When I started the project, I was not sure what kind of pump I was going to use. A low voltage DC pump would be much easier to power and control than a 120VAC pump, but most of the inexpensive small pumps I have messed with, would have a hard time lifting water the 3.3' to the top pan. The Surplus Center (a favorite place for mechanical bits) has some 12V brushless DC pumps that looked like they might work, so I ordered a couple.
Testing this morning showed that the pump works great for this application. The pump pulls about 850mA at 12.2V which is a little bit inconvenient, as most solar panels in that size range put out about 12V. My plan is to put 2 12V 10W panels in series to get 24V @ 20W, and use a buck regulator to drop the pump voltage down to the 9.0 - 12.0V range for some adjustability on the pump output. I would like to have the fountain run a little bit after dark, so I am going to put a gel cell battery in to provide power after the sun goes down. Gel Cells work fine with float charging to a fixed voltage, so the charging controller will not be complex. The design on the timer is still evolving. Implementing the whole controller as an analog project has a lot of appeal to me right now.
Rob
Em
matthewkleinmann
It can be difficult to get pumps to start during periods of marginal sunlight due to starting current being greater than running current. There are circuits on the 'net for "solar engines" that are supposed to overcome this problem but most of them are for lower voltages. I have experimented with 6 Volt pumps with and without "solar engines" and find little difference if the solar panel is generously rated.
Many solar panels are rated for wattage by muitiplying the open-circuit voltage by the short-circuit current but this is not how panels operate in real situations. Also some panels have reducing current as their temperature rises. Any panel needs to be tested under working conditions to establish its true performance. I normally derate panels to 70% of their advertised wattage before splashing my hard-earned.
I would recommend that you put your two panels in parallel and connect them directly to the pump. The two in parallel will give you double the available current to get more reliable starting and operation during times of marginal light
To control water flow, it might be better to use an adjustable valve in the output pipe and control the water directly rather than by varying the voltage.
Adding a battery to get some night operation adds complexity. A gel cell will need some sort of low-voltage cut-off to ensure that it is not fully discharged because gel cells don't like being discharged too deeply. Nicad's, NI-Mh's can be fully discharged but will demand high charge currents when the sun reappears and this reduces the current available for the pump. Li-ion batteries have charge-discharge rules if they are not to self-destruct. Of course charge controllers can be designed to charge the battery of choice but is the after-dark capability worth the extra complexity?

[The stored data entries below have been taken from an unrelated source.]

(* ===== verification/ClusterDefaultingSpec.v ===== *)
(** * What defaulting does to a cluster

    [pkg/defaulting/cluster.go]: defaults are stable under a second application,
    never touch a network setting that has a value, and give an accepted network
    configuration where nothing was chosen. *)

From S2P Require Import Prelude Kube Semver Net NetSpec CloudApi ClusterApi Field VersionManager ClusterDefaulting ClusterValidation ClusterValidationSpec.

Section defaulting.
Context `{KubeNet, DefaultingLibs}.

Lemma or_string_set x y : x ≠ "" → or_string x y = x.
Proof. unfold or_string. intros Hx. apply String.eqb_neq in Hx. by rewrite Hx. Qed.

Lemma or_string_idem x y : or_string (or_string x y) y = or_string x y.
Proof. unfold or_string. destruct (String.eqb x "") eqn:E; [by destruct (String.eqb y "")|by rewrite E]. Qed.

Lemma or_default_idem {A} (x y : option A) : or_default (or_default x y) y = or_default x y.
Proof. by destruct x, y. Qed.

(** ** Networks *)

Lemma default_network_frozen n provider : network_frozen (DefaultClusterNetwork n provider) n.
Proof.
  constructor; unfold DefaultClusterNetwork; cbn.
  - intros Hs. apply String.eqb_neq in Hs. by rewrite Hs.
  - by destruct (nr_CIDRBlocks (cn_pods n)) eqn:E.
  - by destruct (nr_CIDRBlocks (cn_services n)) eqn:E.
  - apply or_string_set.
  - apply or_string_set.
  - by intros [b ->].
Qed.

(** The settings that defaulting fills in. *)
Definition network_filled (n : ClusterNetworkingConfig) : Prop :=
  cn_ipFamily n ≠ "" ∧ nr_CIDRBlocks (cn_pods n) ≠ [] ∧ nr_CIDRBlocks (cn_services n) ≠ [] ∧
  cn_proxyMode n ≠ "" ∧ cn_dnsDomain n ≠ "" ∧ is_Some (cn_nodeLocalDNSCacheEnabled n).

Lemma or_string_nonempty x y : y ≠ "" → or_string x y ≠ "".
Proof. unfold or_string. intros. destruct (String.eqb x "") eqn:E; [done|by apply String.eqb_neq]. Qed.

Lemma default_network_filled n provider : network_filled (DefaultClusterNetwork n provider).
Proof.
  unfold network_filled, DefaultClusterNetwork. cbn. split_and!.
  - destruct (String.eqb (cn_ipFamily n) "") eqn:E; [by case_match|by apply String.eqb_neq].
  - by destruct (nr_CIDRBlocks (cn_pods n)) eqn:E; simpl; rewrite ?E.
  - by destruct (nr_CIDRBlocks (cn_services n)) eqn:E; simpl; rewrite ?E.
  - apply or_string_nonempty. unfold GetDefaultProxyMode. by destruct (String.eqb _ _).
  - by apply or_string_nonempty.
  - by destruct (cn_nodeLocalDNSCacheEnabled n); eexists.
Qed.

Lemma DefaultClusterNetwork_idem n provider :
  DefaultClusterNetwork (DefaultClusterNetwork n provider) provider = DefaultClusterNetwork n provider.
Proof.
  destruct (default_network_filled n provider) as (Hf & Hp & Hs & Hm & Hd & [b Hb]).
  remember (DefaultClusterNetwork n provider) as d eqn:Ed. unfold DefaultClusterNetwork at 1.
  apply String.eqb_neq in Hf. rewrite Hf.
  destruct (is_nil (nr_CIDRBlocks (cn_pods d))) eqn:Ep; [by destruct (nr_CIDRBlocks (cn_pods d))|].
  destruct (is_nil (nr_CIDRBlocks (cn_services d))) eqn:Es; [by destruct (nr_CIDRBlocks (cn_services d))|].
  rewrite (or_string_set _ _ Hm), (or_string_set _ _ Hd), Hb.
  assert (match cn_nodeCIDRMaskSizeIPv4 d with
          | None => if HasIPv4CIDR (cn_pods d) then Some DefaultNodeCIDRMaskSizeIPv4 else None | m => m end
          = cn_nodeCIDRMaskSizeIPv4 d) as ->.
  { subst d. unfold DefaultClusterNetwork. cbn. destruct (cn_nodeCIDRMaskSizeIPv4 n); [done|].
    by destruct (HasIPv4CIDR _) eqn:E; rewrite ?E. }
  assert (match cn_nodeCIDRMaskSizeIPv6 d with
          | None => if HasIPv6CIDR (cn_pods d) then Some DefaultNodeCIDRMaskSizeIPv6 else None | m => m end
          = cn_nodeCIDRMaskSizeIPv6 d) as ->.
  { subst d. unfold DefaultClusterNetwork. cbn. destruct (cn_nodeCIDRMaskSizeIPv6 n); [done|].
    by destruct (HasIPv6CIDR _) eqn:E; rewrite ?E. }
  assert ((if String.eqb (cn_proxyMode d) IPVSProxyMode
           then Some (mkIPVSConfiguration (or_default (iv_strictArp (default (mkIPVSConfiguration None) (cn_ipvs d))) (Some true)))
           else cn_ipvs d) = cn_ipvs d) as ->.
  { subst d. unfold DefaultClusterNetwork. cbn. destruct (String.eqb _ IPVSProxyMode) eqn:E; [|done].
    simpl. by rewrite or_default_idem. }
  destruct d; simpl in *; by rewrite Hb.
Qed.

(** *** Nothing chosen *)

Record network_unset (n : ClusterNetworkingConfig) : Prop := mkNetworkUnset {
  nu_ipFamily : cn_ipFamily n ∈ [IPFamilyUnspecified; IPFamilyIPv4; IPFamilyDualStack];
  nu_pods : nr_CIDRBlocks (cn_pods n) = [];
  nu_services : nr_CIDRBlocks (cn_services n) = [];
  nu_mask4 : cn_nodeCIDRMaskSizeIPv4 n = None;
  nu_mask6 : cn_nodeCIDRMaskSizeIPv6 n = None;
  nu_dnsDomain : cn_dnsDomain n = "";
  nu_proxyMode : cn_proxyMode n = "";
}.

Definition check4 (s : string) : bool := match ParseCIDR s with Ok ip => is_some (To4 ip) | _ => false end.
Definition check6 (s : string) : bool := match ParseCIDR s with Ok ip => negb (is_some (To4 ip)) | _ => false end.
Lemma check4_ok s : check4 s = true → cidr4 s.
Proof. unfold check4, cidr4. destruct (ParseCIDR s) as [ip| | |]; [|done..]. rewrite is_some_iff. eauto. Qed.
Lemma check6_ok s : check6 s = true → cidr6 s.
Proof. unfold check6, cidr6. destruct (ParseCIDR s) as [ip| | |]; [|done..]. rewrite negb_true_iff, is_some_None. eauto. Qed.

(** The chosen family decides about the default ranges. *)
Definition dual_of (n : ClusterNetworkingConfig) : bool := String.eqb (cn_ipFamily n) IPFamilyDualStack.
Definition default_pods (dual : bool) (provider : string) : list string :=
  GetDefaultPodCIDRIPv4 provider :: if dual then [DefaultClusterPodsCIDRIPv6] else [].
Definition default_services (dual : bool) (provider : string) : list string :=
  GetDefaultServicesCIDRIPv4 provider :: if dual then [DefaultClusterServicesCIDRIPv6] else [].

Lemma default_ranges_ok dual provider :
  family_blocks dual (default_pods dual provider) ∧ family_blocks dual (default_services dual provider).
Proof.
  unfold default_pods, default_services, GetDefaultPodCIDRIPv4, GetDefaultServicesCIDRIPv4.
  destruct (String.eqb provider KubevirtCloudProvider), dual; split;
    first [eexists _, _|eexists]; split_and!; try reflexivity; try (apply check4_ok; vm_compute; reflexivity);
    apply check6_ok; vm_compute; reflexivity.
Qed.

Lemma mask_check s c : match ParseCIDRNet c with Ok (_, net) => Mask_ones (in_Mask net) <? s | _ => false end = true →
  mask_ok (Some s) (Some c).
Proof. intros Hc s' c' ip net [= <-] [= <-] E. rewrite E in Hc. by apply Z.ltb_lt. Qed.

Lemma default_masks_ok dual provider :
  mask_ok (Some DefaultNodeCIDRMaskSizeIPv4) (default_pods dual provider !! 0%nat) ∧
  mask_ok (Some DefaultNodeCIDRMaskSizeIPv6) (default_pods dual provider !! 1%nat).
Proof.
  unfold default_pods, GetDefaultPodCIDRIPv4.
  destruct (String.eqb provider KubevirtCloudProvider), dual; simpl; split;
    first [apply mask_check; vm_compute; reflexivity|by intros s c ip net].
Qed.

Lemma default_network_value n provider : network_unset n →
  DefaultClusterNetwork n provider =
    let dual := dual_of n in
    let mode := GetDefaultProxyMode provider in
    mkClusterNetworkingConfig (if dual then IPFamilyDualStack else IPFamilyIPv4)
      (mkNetworkRanges (default_services dual provider)) (mkNetworkRanges (default_pods dual provider))
      (Some DefaultNodeCIDRMaskSizeIPv4) (if dual then Some DefaultNodeCIDRMaskSizeIPv6 else None) "cluster.local"
      mode
      (if String.eqb mode IPVSProxyMode
       then Some (mkIPVSConfiguration (or_default (iv_strictArp (default (mkIPVSConfiguration None) (cn_ipvs n))) (Some true)))
       else cn_ipvs n)
      (or_default (cn_nodeLocalDNSCacheEnabled n) (Some DefaultNodeLocalDNSCacheEnabled))
      (cn_coreDNSReplicas n) (cn_konnectivityEnabled n).
Proof.
  intros [Hf Hp Hs H4 H6 Hd Hm]. unfold DefaultClusterNetwork, dual_of. rewrite Hp, Hs, H4, H6, Hd, Hm. cbn [length is_nil].
  assert ((if String.eqb (cn_ipFamily n) "" then if Nat.ltb 0 2 then IPFamilyIPv4 else IPFamilyDualStack else cn_ipFamily n) =
          if String.eqb (cn_ipFamily n) IPFamilyDualStack then IPFamilyDualStack else IPFamilyIPv4) as ->.
  { rewrite !elem_of_cons in Hf. destruct Hf as [->|[->|[->|[]%elem_of_nil]]]; reflexivity. }
  assert (String.eqb (if String.eqb (cn_ipFamily n) IPFamilyDualStack then IPFamilyDualStack else IPFamilyIPv4) IPFamilyDualStack
          = String.eqb (cn_ipFamily n) IPFamilyDualStack) as -> by by destruct (String.eqb (cn_ipFamily n) IPFamilyDualStack).
  fold (default_pods (String.eqb (cn_ipFamily n) IPFamilyDualStack) provider).
  fold (default_services (String.eqb (cn_ipFamily n) IPFamilyDualStack) provider).
  destruct (default_ranges_ok (String.eqb (cn_ipFamily n) IPFamilyDualStack) provider) as [Hb _].
  destruct (family_blocks_get _ _ Hb) as (_ & _ & -> & ->). done.
Qed.

Lemma default_network_ok n provider cni : network_unset n → network_ok (DefaultClusterNetwork n provider) cni (dual_of n).
Proof.
  intros Hn. rewrite (default_network_value _ _ Hn). cbn zeta.
  destruct (default_ranges_ok (dual_of n) provider), (default_masks_ok (dual_of n) provider) as [H4 H6].
  constructor; cbn; try done; [by destruct (dual_of n)..| |].
  - destruct (dual_of n); [done|]. by intros s c ip net.
  - unfold proxy_ok, GetDefaultProxyMode. cbn. destruct (String.eqb provider HetznerCloudProvider); auto.
Qed.

(** ** The whole spec *)

Lemma defaultCNI_idem cni : defaultCNI (Some (defaultCNI cni)) = defaultCNI cni.
Proof.
  destruct cni as [[t v]|]; [|done]. simpl. destruct (String.eqb v "") eqn:E; simpl; [|by rewrite E].
  by destruct (String.eqb (GetDefaultCNIPluginVersion t) "").
Qed.

Lemma provider_name_kept p c : ClusterCloudProviderName (set_providerName p c) = ClusterCloudProviderName c.
Proof. done. Qed.

#[local] Arguments defaultCNI : simpl never.
#[local] Arguments DefaultClusterNetwork {_} _ _ : simpl never.
#[local] Arguments ClusterCloudProviderName : simpl never.
#[local] Arguments or_string : simpl never.

(** What defaulting guarantees of a spec, for the seed it was applied with. *)
Record defaulted (seed : Seed) (s : ClusterSpec) : Prop := mkDefaulted {
  df_expose : or_string (sp_exposeStrategy s) (seed_exposeStrategy seed) = sp_exposeStrategy s;
  df_provider : ClusterCloudProviderName (sp_cloud s) = Ok (sp_providerName s);
  df_cni : sp_cniPlugin s = Some (defaultCNI (sp_cniPlugin s));
  df_network : DefaultClusterNetwork (sp_clusterNetwork s) (sp_providerName s) = sp_clusterNetwork s;
  df_features : is_some (cd_anexia (sp_cloud s)) || is_some (cd_kubevirt (sp_cloud s)) = true →
    sp_features s !! ClusterFeatureExternalCloudProvider = Some true;
  df_datacenter : ∃ dc, seed_datacenters seed !! sp_datacenterName s = Some dc ∧ sp_datacenterName s ≠ "" ∧
    (ds_enforceAuditLogging (dc_spec dc) = true → sp_auditLogging s = Some (mkAuditLoggingSettings true "")) ∧
    (ds_enforcePodSecurityPolicy (dc_spec dc) = true → sp_usePodSecurityPolicyAdmissionPlugin s = true);
}.

Lemma defaultSpecFields_defaulted spec seed s : defaultSpecFields spec seed = Ok s → defaulted seed s.
Proof.
  unfold defaultSpecFields, DatacenterForClusterSpec. cbn. intros Hs.
  destruct (String.eqb (cd_datacenterName (sp_cloud spec)) "") eqn:Ed; [done|]. apply String.eqb_neq in Ed.
  destruct (seed_datacenters seed !! cd_datacenterName (sp_cloud spec)) as [dc|] eqn:Edc; [|done].
  destruct (ds_enforceAuditLogging (dc_spec dc)) eqn:Ea, (ds_enforcePodSecurityPolicy (dc_spec dc)) eqn:Epsp; cbn in Hs;
    (destruct (ClusterCloudProviderName_cases (sp_cloud spec)) as [[p Ep]|[e Ep]]; rewrite Ep in Hs; cbn in Hs; [|done];
     injection Hs as <-; destruct (is_some (cd_anexia (sp_cloud spec)) || is_some (cd_kubevirt (sp_cloud spec))) eqn:Ef;
     (constructor; cbn; rewrite ?or_string_idem, ?provider_name_kept, ?defaultCNI_idem, ?DefaultClusterNetwork_idem, ?Ef;
      [done|done|done|done|try done; intros _; by rewrite lookup_insert_eq|exists dc; split_and!; congruence])).
Qed.

Lemma defaultSpecFields_network spec seed s : defaultSpecFields spec seed = Ok s →
  sp_clusterNetwork s = DefaultClusterNetwork (sp_clusterNetwork spec) (sp_providerName s).
Proof.
  unfold defaultSpecFields. destruct (DatacenterForClusterSpec _ _) as [|dc]; [done|]. intros Hs.
  apply obind_ok_inv in Hs as (p & _ & Hs). injection Hs as <-. repeat case_match; done.
Qed.

(** A spec with the defaults is a fixed point. *)
Lemma defaulted_fixed seed s : defaulted seed s → defaultSpecFields s seed = Ok s.
Proof.
  intros [He Hp Hc Hn Hf (dc & Edc & Ed & Ha & Hpsp)]. unfold defaultSpecFields, DatacenterForClusterSpec.
  apply String.eqb_neq in Ed. unfold sp_datacenterName, sp_providerName in *.
  rewrite He. destruct s as [hn v [dn pn] cr cni nw mn ex co fe psp ssh osm au en pa ml re]. cbn in *.
  rewrite Ed, Edc.
  destruct (ds_enforceAuditLogging _); [rewrite Ha by done|]; (destruct (ds_enforcePodSecurityPolicy _); [rewrite Hpsp by done|]);
    cbn; rewrite ?Hp; cbn; rewrite <- Hc, Hn;
    (destruct (is_some _ || is_some _); [|done]; by rewrite insert_id by auto).
Qed.
End defaulting.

And is there enough surplus current from your panels to fully charge the battery? Only real-life testing will show.
A mains plug-in timer with a 12 Volt wall wart and blocking diode could provide your after-dark capability. I know it's not "pure" but it works and does not have all the hassles of batteries and charge controllers - not to mention cheap.
One of the purposes for my solar pump is to provide the sound of fallng water. I cheated with the sound after dark. At night a PIR sensor detects any human presence and plays a recording of the falling water (LDR, PIR sensor, Arduino Nano, DFPlayer Mini+SD card).